Cambridge Consultants

Cambridge Consultants


Targets: Consumer, General Purpose, Medical, Mobile & Wireless, Security, Other

Cambridge Consultants XAP4 Block Diagram

XAP4 is a 16-bit processor IP (intellectual property) core with a modern architecture designed for ASIC devices such as sensors, implants, wireless or mobile products that demand high performance, low energy and a small footprint. This processor meets the requirements set by medical products, communication systems, sensors and new pervasive or ubiquitous computing applications. It features software portability and good code density to save program memory size, minimize die area, and minimize energy consumption. At around 12k gates, the XAP4 performs at 0.7 DMIPS/MHz making it a replacement candidate for 8-bit processors in projects requiring higher performance or reduced cost.

A 16-bit XAP4 with 64-kbyte address capability offers adequate data precision and program size for many ASIC projects. It is efficient at running programs stored in Flash memory and its features support secure software updating and versatile in-place execution for lower memory cost and simplified software distribution. A XAP4 can often be used instead of a 32-bit core and memory, saving energy, and silicon cost.

XAP4's architecture, register set, instruction set and compiler are designed for efficient execution of programs written in C with high code density and reduced memory cost. The processor's rich set of over 170 instructions are represented in either 16- or 32-bit coding, chosen for high code density and fast execution. Many instructions map closely to C language constructs and there are multi-cycle instructions for block copy, block store, function entry and exit, math, and DSP. Software tools are hosted by the xIDE software development environment and include a GCC compiler, Binutils assembler and source-level debugger.

XAP4 supports applications that must run with high reliability and high security. Software executes in user mode or one of three privileged modes and the processor's hardware accelerates event handling and gives a very fast interrupt response, even when interrupts are nested. There is also support for common operating system primitives such as atomic instructions for system synchronization with semaphores. These features all provide XAP4 with the deterministic performance that is required by applications using a pre-emptive Real-Time Operating System.

XAP4a has a two-stage pipeline for low cost, low energy applications, delivering 0.7 Dhrystone MIPS per MHz. It enables many applications to run code directly from a Flash memory. For example, synthesized on a leading foundry's 90 nm CMOS logic (G) process the XAP4a runs at 215 MHz, when it will achieve 150 Dhrystone MIPS. At 16 MHz it could run code directly from Flash memory and still deliver 11 DMIPS. Energy consumption can be minimized by operating the core at a reduced clock frequency; at 1 MHz it consumes 20 µW of dynamic power on a 90 nm LP process.

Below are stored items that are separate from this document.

Lemma reachable_state_ok_witness :
  m_ready_total (metrics sample_system) = 1%N /\ state_ok scheduler_config_default (sys_state sample_system).
Proof.
  split; [vm_compute; reflexivity|].
  apply (reachable_state_ok scheduler_config_default state_default sample_trace sample_system).
  - apply state_ok_default.
  - by repeat constructor.
  - vm_compute. discriminate.
  - apply sample_trace_ok.
Defined.
Lemma handle_command_gens config cmd s b :
  gens_le s b -> (b + weight cmd <= u64_max)%N ->
  let '(reply, s') := handle_command config cmd s in
  gens_le s' (b + weight cmd) /\ gens_mono s s' /\
  forall key, handoff_key cmd reply = Some key ->
    past s' key /\ exists e, candidates s !! key.1 = Some e /\ ce_generation e = key.2.
Proof.
  intros Hle Hb. destruct cmd as [tx w|l|r|h|n]; simpl in *.
  - destruct (admit_tx config tx s) as [o s'] eqn:E.
    assert (candidates s' = candidates s) as Hc.
    { replace s' with (admit_tx config tx s).2 by (by rewrite E). apply admit_candidates. }
    assert (gens_le s' (b + 1) /\ gens_mono s s') as [? ?].
    { split.
      - intros id e He. rewrite Hc in He. specialize (Hle _ _ He). lia.
      - intros key. unfold past. by rewrite Hc. }
    done.
  - destruct (register_candidates l s) as [ts s'] eqn:E.
    destruct (register_candidates_gens l s b Hle Hb) as [? ?]. rewrite E in *. done.
  - destruct (apply_simulation_result r s) as [o s'] eqn:E.
    assert (forall id, candidates s' !! id = candidates s !! id \/
              candidates s' !! id = bump_generation <$> candidates s !! id) as Hs.
    { intros id. unfold apply_simulation_result, record_stale_simulation_result in E.
      destruct (candidates s !! res_candidate_id r) as [e|]; [|simplify_eq/=; auto].
      destruct (result_is_stale s e r); simplify_eq/=; [auto|].
      destruct (decide (id = res_candidate_id r)) as [->|Hne].
      - right. apply lookup_alter_eq.
      - left. by apply lookup_alter_ne. }
    destruct (bump_generation_gens s s' b Hs Hle) as [? ?]; [lia|].
    split; [done|]. split; [done|]. intros key Hkey.
    assert (builder_handoffs o <> []) as Hne by (by intros E0; rewrite E0 in Hkey).
    destruct (apply_result_key r s o s' E Hne) as (e & He & Hg & _ & _ & ->).
    assert (key = (res_candidate_id r, res_generation r)) as -> by
      (destruct (builder_handoffs o); simplify_eq; done).
    simpl. split; [|eauto]. unfold past; simpl. rewrite lookup_alter_eq, He; simpl.
    eexists. split; [done|]. simpl. specialize (Hle _ _ He). rewrite next_generation_lt by lia. lia.
  - destruct (bump_generation_gens s (invalidate_candidate_hash h s) b) as [? ?];
      [|done|lia|done].
    intros id. rewrite invalidate_lookup. destruct (candidates s !! id) as [e|]; simpl; [|auto].
    destruct (candidate_mentions h e); auto.
  - split; [|split; [intros key Hk; exact Hk|done]].
    intros id e He. specialize (Hle id e He). lia.
Qed.

(** ** Command sequences *)
Lemma run_commands_keys config cmds s b :
  gens_le s b -> (b + weights cmds <= u64_max)%N ->
  let '(replies, s') := run_commands config cmds s in
  gens_mono s s' /\ NoDup (handoff_keys cmds replies) /\
  (forall key, key ∈ handoff_keys cmds replies -> past s' key /\ ~ past s key).
Proof.
  revert s b. induction cmds as [|cmd cmds IH]; intros s b Hle Hb; simpl in *.
  - split; [done|]. split; [constructor|]. by intros ? ?%not_elem_of_nil.
  - pose proof (handle_command_gens config cmd s b Hle) as Hcmd.
    destruct (handle_command config cmd s) as [r s1].
    destruct Hcmd as (Hle1 & Hm1 & Hkey); [lia|].
    specialize (IH s1 (b + weight cmd)%N Hle1).
    destruct (run_commands config cmds s1) as [rs s2].
    destruct IH as (Hm2 & Hnd & Hkeys); [lia|].
    split; [etrans; [exact Hm1|exact Hm2]|]. destruct (handoff_key cmd r) as [key|] eqn:Hk; csimpl.
    + destruct (Hkey key eq_refl) as (Hpast & e & He & Hg). split.
      * constructor; [|done]. intros Hin. by destruct (Hkeys key Hin) as [_ []].
      * intros k [->|Hin]%elem_of_cons.
        -- split; [by apply Hm2|]. intros (e' & He' & Hlt). simplify_eq. lia.
        -- destruct (Hkeys k Hin) as [? Hno]. split; [done|]. intros Hp. by apply Hno, Hm1.
    + split; [done|]. intros k Hin. destruct (Hkeys k Hin) as [? Hno].
      split; [done|]. intros Hp. by apply Hno, Hm1.
Qed.

(** C8: no generation of a candidate reaches the builder twice: over any
    sequence of commands from a state whose generations are at most [b], the
    (candidate, generation) pairs handed off are distinct, as long as the
    sequence cannot drive a generation past [u64::MAX]. *)
Theorem handoff_at_most_once config cmds s b
  (Hgens : gens_le s b) (Hbound : (b + weights cmds <= u64_max)%N) :
  NoDup (handoff_keys cmds (run_commands config cmds s).1).
Proof.
  pose proof (run_commands_keys config cmds s b Hgens Hbound) as Hk.
  by destruct (run_commands config cmds s) as [rs s']; destruct Hk as (_ & ? & _).
Qed.

(** Commands after which the current generation of [e] is past. *)
Definition supersedes (cmd : SchedulerCommand) (id : CandidateId) (e : CandidateEntry) : Prop :=
  match cmd with
  | CmdRegisterCandidates l => id ∈ cand_id <$> l
  | CmdInvalidateCandidateHash h => candidate_mentions h e = true
  | _ => False
  end.

Lemma register_candidates_past l s b id e :
  gens_le s b -> (b + usize_of (length l) <= u64_max)%N ->
  candidates s !! id = Some e -> id ∈ cand_id <$> l ->
  past (register_candidates l s).2 (id, ce_generation e).
Proof.
  revert s b. induction l as [|cand l IH]; intros s b Hle Hb He Hin;
    [by apply not_elem_of_nil in Hin|].
  rewrite register_candidates_cons, fmap_cons in *. unfold usize_of in *. cbn [length] in Hb.
  destruct (register_candidate_gens cand s b Hle) as (Hle1 & _ & Hpast); [lia|].
  assert (id <> cand_id cand -> candidates (register_candidate cand s).2 !! id = Some e) as Hother.
  { intros Hne. unfold register_candidate; simpl. by rewrite lookup_insert_ne. }
  destruct (register_candidates_gens l (register_candidate cand s).2 (b + 1) Hle1) as [_ Hm];
    [int_lia|].
  apply elem_of_cons in Hin as [->|Hin]; [by apply Hm, Hpast|].
  destruct (decide (id = cand_id cand)) as [->|Hne]; [by apply Hm, Hpast|].
  apply (IH _ (b + 1)%N Hle1); [lia|by apply Hother|done].
Qed.

(** A superseded candidate is never built.  Once a candidate is registered
    again, or a hash it involves is invalidated, no later command hands off
    its old generation or any earlier one, whatever the commands are. *)
Theorem superseded_never_handed_off config s b id e cmd cmds
  (Hentry : candidates s !! id = Some e) (Hsup : supersedes cmd id e)
  (Hgens : gens_le s b) (Hbound : (b + weights (cmd :: cmds) <= u64_max)%N) :
  forall g, (g <= ce_generation e)%N ->
    (id, g) ∉ handoff_keys (cmd :: cmds) (run_commands config (cmd :: cmds) s).1.
Proof.
  intros g Hg. change (weights (cmd :: cmds)) with (weight cmd + weights cmds)%N in Hbound.
  cbn [run_commands].
  pose proof (handle_command_gens config cmd s b Hgens) as Hcmd.
  assert (past (handle_command config cmd s).2 (id, ce_generation e)) as (e1 & He1 & Hlt).
  { destruct cmd as [| l | | h | ]; try done; simpl in *.
    - pose proof (register_candidates_past l s b id e Hgens ltac:(lia) Hentry Hsup) as Hp.
      by destruct (register_candidates l s).
    - unfold past; simpl. rewrite invalidate_lookup, Hentry; simpl. rewrite Hsup.
      eexists. split; [done|]. simpl. specialize (Hgens _ _ Hentry).
      rewrite next_generation_lt by lia. lia. }
  assert (forall reply, handoff_key cmd reply = None) as Hnone by (by destruct cmd; intros []).
  destruct (handle_command config cmd s) as [r s1]. destruct Hcmd as (Hle1 & _ & _); [lia|].
  cbn [snd] in He1. pose proof (run_commands_keys config cmds s1 (b + weight cmd) Hle1) as Hk.
  destruct (run_commands config cmds s1) as [rs s2]. destruct Hk as (_ & _ & Hkeys); [lia|].
  cbn [fst handoff_keys]. rewrite Hnone; simpl. intros Hin. apply (Hkeys _ Hin).
  exists e1. simpl in *. split; [done|lia].
Qed.

(** ** Fresh results *)
Definition result_of_task (task : SimulationTaskSpec) (approved : bool) :
    SchedulerSimulationResult :=
  {| res_candidate_id := task_candidate_id task; res_tx_hash := task_tx_hash task;
     res_member_tx_hashes := task_member_tx_hashes task;
     res_block_number := task_block_number task; res_generation := task_generation task;
     res_approved := approved |}.

Lemma normalized_idemp h l :
  normalized_member_hashes h (normalized_member_hashes h l) = normalized_member_hashes h l.
Proof. by destruct l. Qed.

(** The result of a current task is accepted: right after a candidate is
    registered, an approved result echoing the task hands exactly that
    candidate to the builder at the registered block, a rejected one hands off
    nothing, and neither counts as stale. *)
Theorem fresh_result_accepted cand s approved :
  let '(task, s1) := register_candidate cand s in
  (apply_simulation_result (result_of_task task approved) s1).1 =
    {| builder_handoffs :=
         if approved then [{| handoff_candidate := cand;
                              handoff_block_number := head_block_number s |}] else [];
       stale_result_drop_total := 0 |}.
Proof.
  unfold register_candidate, apply_simulation_result; simpl. rewrite lookup_insert_eq.
  unfold result_is_stale; simpl. rewrite normalized_idemp, !N.eqb_refl, bool_decide_true by done.
  done.
Qed.
Lemma reorg_ok r s : mempool_wf s -> event_ok s (PTxReorged r) (apply_reorg r s).2.
Proof using.
  intros Hwf. set (h := reorged_hash r).
  assert (event_ok s (PTxReorged r) s) as Hsame.
  { split; [done|]. intros a [[? _]|[]]. done. }
  unfold apply_reorg. fold h. destruct (ms_txs s !! h) as [e|] eqn:He; [|done].
  destruct (confirmed_in _ _) eqn:Hconf; [|done]. cbn [snd].
  set (txs1 := alter (set_status StPending) h (ms_txs s)).
  assert (forall k, k <> h -> txs1 !! k = ms_txs s !! k) as H1 by (intros; by apply lookup_alter_ne).
  assert (core txs1 h = Some (te_sender e, te_nonce e, StPending)) as Hch.
  { unfold txs1. rewrite (core_alter_status _ StPending), decide_True by done.
    unfold core. by rewrite He. }
  assert (forall b m, rslot s b m <> Some h) as Hno.
  { intros b m Hs. destruct (mw_slot _ Hwf _ _ _ Hs) as [_ Hc]. unfold core in Hc.
    rewrite He in Hc. simpl in Hc. injection Hc as _ _ Hst. by rewrite Hst in Hconf. }
  (* shrinking the confirmations of the reopened hash *)
  assert (forall s', mempool_wf s' -> (exists c, core (ms_txs s') h = Some (c, StPending)) ->
            mempool_wf (set_confirmations
              (alter (fun set => set ∖ {[h]}) (reorged_old_block_hash r) (ms_block_confirmations s')) s'))
    as Hshrink.
  { intros s' [Hs' He' Hn' Hc'] [c0 Hp]. split; [exact Hs'|exact He'|exact Hn'|].
    intros k c st b Hc Hb. simpl in *. destruct (Hc' k c st b Hc Hb) as (set & Hset & Hin).
    assert (k <> h) by (intros ->; by simplify_eq).
    destruct (decide (reorged_old_block_hash r = b)) as [<-|Hne].
    - rewrite lookup_alter_eq, Hset; simpl. eexists. split; [done|].
      apply elem_of_difference. by rewrite elem_of_singleton.
    - rewrite lookup_alter_ne by done. eauto. }
  destruct (te_sender e) as [a|] eqn:Ha, (te_nonce e) as [n|] eqn:Hn.
  { assert (slot_of h = (a, n)) as Hf.
    { apply (mw_entry _ Hwf h a n (te_status e)). unfold core. by rewrite He; simpl; rewrite Ha, Hn. }
    fold (enqueued s txs1 h a n).
    assert (mempool_wf (enqueued s txs1 h a n)) as Hwf'.
    { apply enqueued_wf; try done; intros k Hk; [by intros _; apply H1|]. left.
      unfold core. by rewrite H1. }
    split.
    - apply Hshrink; [done|]. rewrite enqueued_core, decide_True by done. eauto.
    - intros b [[Hb _]|[]]. apply (annotated_ext (enqueued s txs1 h a n)); [|done|done].
      apply enqueued_annotated; try done; [intros; by apply H1| |by left].
      intros k Hk _. left. unfold core. by rewrite H1. }
  all: split; [apply Hshrink; [|eauto]|
    intros b [[Hb _]|[]]; apply (annotated_ext s); [done|done|];
    intros m k Hk; simpl; apply H1; intros ->; by apply (Hno b m)].
  all: destruct Hwf as [Hs' He' Hn' Hc']; split; [|simpl|exact Hn'|simpl].
  all: try (intros b m k Hk; destruct (Hs' b m k Hk) as [Hf Hck]; split; [done|];
            simpl; unfold core; rewrite H1; [done|by intros ->; apply (Hno b m)]).
  all: try (intros k b m st Hck; destruct (decide (k = h)) as [->|Hne];
            [congruence|unfold core in Hck; rewrite H1 in Hck by done; by apply (He' k b m st)]).
  all: intros k c st b Hck Hb; destruct (decide (k = h)) as [->|Hne];
       [by rewrite Hch in Hck; simplify_eq|unfold core in Hck; rewrite H1 in Hck by done;
        by apply (Hc' k c st b)].
Qed.

Lemma event_step e s : mempool_wf s -> coherent (payload e) ->
  event_ok s (payload e) (apply_event e s).2.
Proof using.
  intros Hwf Hcoh. unfold apply_event.
  destruct (payload e) as [x|x|d|r|b|x|x|x|x|x|x|r|d|c|c|r].
  all: try (split; [done|]; intros a [[? _]|[]]; done).
  - by apply decoded_ok.
  - apply (override_ok (PTxReady r) (ready_hash r) (ready_sender r) (ready_nonce r)
             (fun txs => alter (set_queue_state (Some RReady)) (ready_hash r) txs)); simpl; auto.
    + apply N.eqb_refl.
    + intros b. by rewrite N.eqb_eq.
    + intros. apply core_alter_queue_state.
    + intros. by apply lookup_alter_ne.
  - unfold apply_blocked; cbn [snd].
    destruct (blocked_expected_nonce b) as [n|].
    + apply (override_ok (PTxBlocked b) (blocked_hash b) (blocked_sender b) (blocked_nonce b)
               (fun txs => alter (set_queue_state (Some (RBlocked n))) (blocked_hash b) txs)); simpl; auto.
      * apply N.eqb_refl.
      * intros c. by rewrite N.eqb_eq.
      * intros. apply core_alter_queue_state.
      * intros. by apply lookup_alter_ne.
    + rewrite <-(set_txs_id (recompute_sender_queue_states _ _)).
      apply (override_ok (PTxBlocked b) (blocked_hash b) (blocked_sender b) (blocked_nonce b) id);
        simpl; auto.
      * apply N.eqb_refl.
      * intros c. by rewrite N.eqb_eq.
  - by apply replaced_ok.
  - by apply dropped_ok.
  - apply confirmed_ok; auto. simpl. intros b. rewrite N.eqb_eq. auto.
  - apply confirmed_ok; auto. simpl. intros b. rewrite N.eqb_eq. auto.
  - by apply reorg_ok.
Qed.
(* ===== verification/Replay.v ===== *)
(** * Replay: frames, checkpoints and their hashes (crates/replay/src/lib.rs)

    Derives frames and checkpoints from an event log by running the mempool of
    [ReplayMempool] over the log in canonical order.  SHA-256 is a parameter;
    what the code feeds to it is modelled byte by byte. *)
From stdpp Require Import base gmap strings list numbers sorting.
From S2P Require Import Prelude Common EventLog ReplayMempool.

Inductive ReplayMode := DeterministicEventReplay | SnapshotReplay.

Record ReplayFrame := mkFrame {
  frame_seq_hi : N;
  frame_timestamp_unix_ms : Z;
  frame_pending : list TxHash;
  frame_sender_queues : list ReplaySenderQueue;
}.

Record LifecycleCheckpoint := mkCheckpoint {
  cp_seq_id : N;
  cp_pending_hashes : list TxHash;
  cp_sender_queues : list ReplaySenderQueue;
}.

Record CheckpointHash := mkCheckpointHash {
  ch_seq_id : N;
  ch_pending_count : N;
  ch_checkpoint_hash : list N;
}.

Record ReplayDiffSummary := mkDiff {
  from_seq_id : N;
  to_seq_id : N;
  from_pending_count : N;
  to_pending_count : N;
  from_checkpoint_hash : list N;
  to_checkpoint_hash : list N;
  added_pending : list TxHash;
  removed_pending : list TxHash;
}.

Inductive ReplayError :=
  | CheckpointMismatch (seq : N) (expected actual : list N)
  | OtherError.

(** [v.sort_unstable()] on hashes: equal hashes are indistinguishable. *)
Definition sort_hashes (l : list TxHash) : list TxHash := sort_by N.compare l.

Section replay.
Context `{HashIter}.

(** The frame literal the three loops push. *)
Definition frame_at (state : MempoolState) (event : EventEnvelope) : ReplayFrame :=
  {| frame_seq_hi := seq_id event;
     frame_timestamp_unix_ms := ingest_ts_unix_ms event;
     frame_pending := sort_hashes (pending_hashes state);
     frame_sender_queues := sender_queues_view state |}.

(** [for (idx, event) in sorted.iter().enumerate()], from [idx]; [len] is
    [sorted.len()]. *)
Fixpoint deterministic_loop (stride len idx : N) (state : MempoolState)
    (events : list EventEnvelope) : list ReplayFrame :=
  match events with
  | [] => []
  | event :: events' =>
      let state' := (apply_event event state).2 in
      let should_emit := ((idx + 1) mod stride =? 0)%N || (idx + 1 =? len)%N in
      (if should_emit then [frame_at state' event] else []) ++
        deterministic_loop stride len (idx + 1) state' events'
  end.

Definition replay_deterministic (events : list EventEnvelope) (stride : N) : list ReplayFrame :=
  let sorted := sort_deterministic events in
  deterministic_loop stride (usize_of (length sorted)) 0 mempool_default sorted.

(** [usize::is_multiple_of] *)
Definition is_multiple_of (n k : N) : bool :=
  if (k =? 0)%N then (n =? 0)%N else (n mod k =? 0)%N.

Fixpoint snapshot_loop (stride len count : N) (state : MempoolState)
    (events : list EventEnvelope) : list ReplayFrame :=
  match events with
  | [] => []
  | event :: events' =>
      let count := (count + 1)%N in
      let state' := (apply_event event state).2 in
      (if is_multiple_of count stride || (count =? len)%N
       then [frame_at state' event] else []) ++
        snapshot_loop stride len count state' events'
  end.

Definition replay_snapshot (events : list EventEnvelope) (stride : N) : list ReplayFrame :=
  let sorted := sort_deterministic events in
  snapshot_loop stride (usize_of (length sorted)) 0 mempool_default sorted.

Definition replay_frames (events : list EventEnvelope) (mode : ReplayMode) (stride : N) :
    list ReplayFrame :=
  match mode with
  | DeterministicEventReplay => replay_deterministic events (N.max stride 1)
  | SnapshotReplay => replay_snapshot events (N.max stride 1)
  end.

(** ** Checkpoints *)
Fixpoint checkpoints_loop (checkpoints : gset N) (state : MempoolState)
    (events : list EventEnvelope) : list LifecycleCheckpoint :=
  match events with
  | [] => []
  | event :: events' =>
      let state' := (apply_event event state).2 in
      (if decide (seq_id event ∈ checkpoints) then
         [{| cp_seq_id := seq_id event;
             cp_pending_hashes := sort_hashes (pending_hashes state');
             cp_sender_queues := sender_queues_view state' |}]
       else []) ++ checkpoints_loop checkpoints state' events'
  end.

Definition lifecycle_checkpoints (events : list EventEnvelope) (checkpoint_seq_ids : list N) :
    list LifecycleCheckpoint :=
  checkpoints_loop (list_to_set checkpoint_seq_ids) mempool_default (sort_deterministic events).

Definition lifecycle_snapshot (events : list EventEnvelope) (checkpoint_seq_id : N) :
    option LifecycleCheckpoint :=
  head (lifecycle_checkpoints events [checkpoint_seq_id]).

Definition replay_from_checkpoint (events : list EventEnvelope)
    (checkpoint : LifecycleCheckpoint) (stride : N) : list ReplayFrame :=
  let sorted_tail :=
    filter (fun event => (cp_seq_id checkpoint < seq_id event)%N) (sort_deterministic events) in
  let state :=
    match cp_sender_queues checkpoint with
    | [] => from_pending_hashes (cp_pending_hashes checkpoint)
    | queues => from_checkpoint (cp_pending_hashes checkpoint) queues
    end in
  deterministic_loop (N.max stride 1) (usize_of (length sorted_tail)) 0 state sorted_tail.

(** ** Parity *)
Definition pending_by_seq (frames : list ReplayFrame) : gmap N (list TxHash) :=
  foldl (fun m frame => <[frame_seq_hi frame := frame_pending frame]> m) ∅ frames.

Definition lifecycle_parity (events : list EventEnvelope) (checkpoint_seq_ids : list N) :
    gmap N bool :=
  let expected := lifecycle_checkpoints events checkpoint_seq_ids in
  let deterministic_by_seq :=
    pending_by_seq (replay_frames events DeterministicEventReplay 1) in
  foldl (fun m checkpoint =>
      <[cp_seq_id checkpoint :=
          bool_decide (default [] (deterministic_by_seq !! cp_seq_id checkpoint)
                       = cp_pending_hashes checkpoint)]> m)
    ∅ expected.

Definition current_lifecycle (events : list EventEnvelope) (hash : TxHash) :
    option TxLifecycleStatus :=
  lifecycle (apply_all (sort_deterministic events) mempool_default) hash.
End replay.

(** ** Checkpoint hashes: the bytes fed to the digest *)
Definition queue_state_bytes (st : ReplayQueueState) : list N :=
  match st with
  | RReady => [0%N]
  | RBlocked expected_nonce => 1%N :: le_bytes 8 expected_nonce
  end.
Definition queue_entry_bytes (e : ReplaySenderQueueEntry) : list N :=
  hash_bytes (rqe_hash e) ++ le_bytes 8 (rqe_nonce e) ++ queue_state_bytes (rqe_state e).
Definition sender_queue_bytes (q : ReplaySenderQueue) : list N :=
  address_bytes (rq_sender q) ++ le_bytes 8 (usize_of (length (rq_queued q))) ++
    (rq_queued q ≫= queue_entry_bytes).
(** [hash_sender_queues] *)
Definition sender_queues_bytes (queues : list ReplaySenderQueue) : list N :=
  le_bytes 8 (usize_of (length queues)) ++ (queues ≫= sender_queue_bytes).

Definition checkpoint_bytes (checkpoint : LifecycleCheckpoint) : list N :=
  let pending_hashes := sort_hashes (cp_pending_hashes checkpoint) in
  le_bytes 8 (cp_seq_id checkpoint) ++ le_bytes 8 (usize_of (length pending_hashes)) ++
    (pending_hashes ≫= hash_bytes) ++ sender_queues_bytes (cp_sender_queues checkpoint).

Definition frame_bytes (frame : ReplayFrame) : list N :=
  le_bytes 8 (frame_seq_hi frame) ++ le_bytes_i64 (frame_timestamp_unix_ms frame) ++
    le_bytes 8 (usize_of (length (frame_pending frame))) ++
    (frame_pending frame ≫= hash_bytes) ++ sender_queues_bytes (frame_sender_queues frame).

Section hashes.
Context `{HashIter} (sha256 : list N -> list N).

Definition lifecycle_checkpoint_hash (checkpoint : LifecycleCheckpoint) : list N :=
  sha256 (checkpoint_bytes checkpoint).

Definition frame_checkpoint_hash (frame : ReplayFrame) : list N := sha256 (frame_bytes frame).

Definition verify_lifecycle_checkpoint_hash (checkpoint : LifecycleCheckpoint)
    (expected : list N) : list N + ReplayError :=
  let actual := lifecycle_checkpoint_hash checkpoint in
  if decide (actual = expected) then inl actual
  else inr (CheckpointMismatch (cp_seq_id checkpoint) expected actual).

Definition deterministic_checkpoint_hashes (events : list EventEnvelope) (stride : N) :
    list CheckpointHash :=
  (fun frame =>
     {| ch_seq_id := frame_seq_hi frame;
        ch_pending_count := usize_of (length (frame_pending frame));
        ch_checkpoint_hash := frame_checkpoint_hash frame |})
  <$> replay_frames events DeterministicEventReplay (N.max stride 1).

(** [checkpoint_hash_parity_percent], up to its last step: the numerator and
    the denominator it divides as [f64], or the constant it returns. *)
Definition checkpoint_parity (reference_events candidate_events : list EventEnvelope)
    (stride : N) : (N * N) + N :=
  let reference := deterministic_checkpoint_hashes reference_events (N.max stride 1) in
  let candidate := deterministic_checkpoint_hashes candidate_events (N.max stride 1) in
  match reference with
  | [] => inr (match candidate with [] => 100%N | _ => 0%N end)
  | _ =>
      let candidate_by_seq : gmap N (list N) :=
        foldl (fun m c => <[ch_seq_id c := ch_checkpoint_hash c]> m) ∅ candidate in
      inl (usize_of (length (filter (fun c =>
             candidate_by_seq !! ch_seq_id c = Some (ch_checkpoint_hash c)) reference)),
           usize_of (length reference))
  end.

Definition replay_diff_summary (events : list EventEnvelope) (from to : N) :
    option ReplayDiffSummary :=
  let '(from, to) := if (from <=? to)%N then (from, to) else (to, from) in
  match lifecycle_snapshot events from with
  | None => None
  | Some from_checkpoint =>
      match lifecycle_snapshot events to with
      | None => None
      | Some to_checkpoint =>
          let from_set : gset TxHash := list_to_set (cp_pending_hashes from_checkpoint) in
          let to_set : gset TxHash := list_to_set (cp_pending_hashes to_checkpoint) in
          Some {| from_seq_id := from; to_seq_id := to;
                  from_pending_count := usize_of (length (cp_pending_hashes from_checkpoint));
                  to_pending_count := usize_of (length (cp_pending_hashes to_checkpoint));
                  from_checkpoint_hash := lifecycle_checkpoint_hash from_checkpoint;
                  to_checkpoint_hash := lifecycle_checkpoint_hash to_checkpoint;
                  added_pending := sort_hashes (elements (to_set ∖ from_set));
                  removed_pending := sort_hashes (elements (from_set ∖ to_set)) |}
      end
  end.
End hashes.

XAP4a is a soft IP (intellectual property) core written in Verilog RTL for synthesis to either ASIC or FPGA for verification. The core is implemented in around 12k gates including all of its registers. It can be laid out in under 0.04 mm2 on 90 nm. ASIC designers using XAP4 will customize its Memory Management Unit to interface their peripherals and memories, typically Flash and RAM, and also the Interrupt Vector Controller to prioritize interrupts and generate an interrupt vector.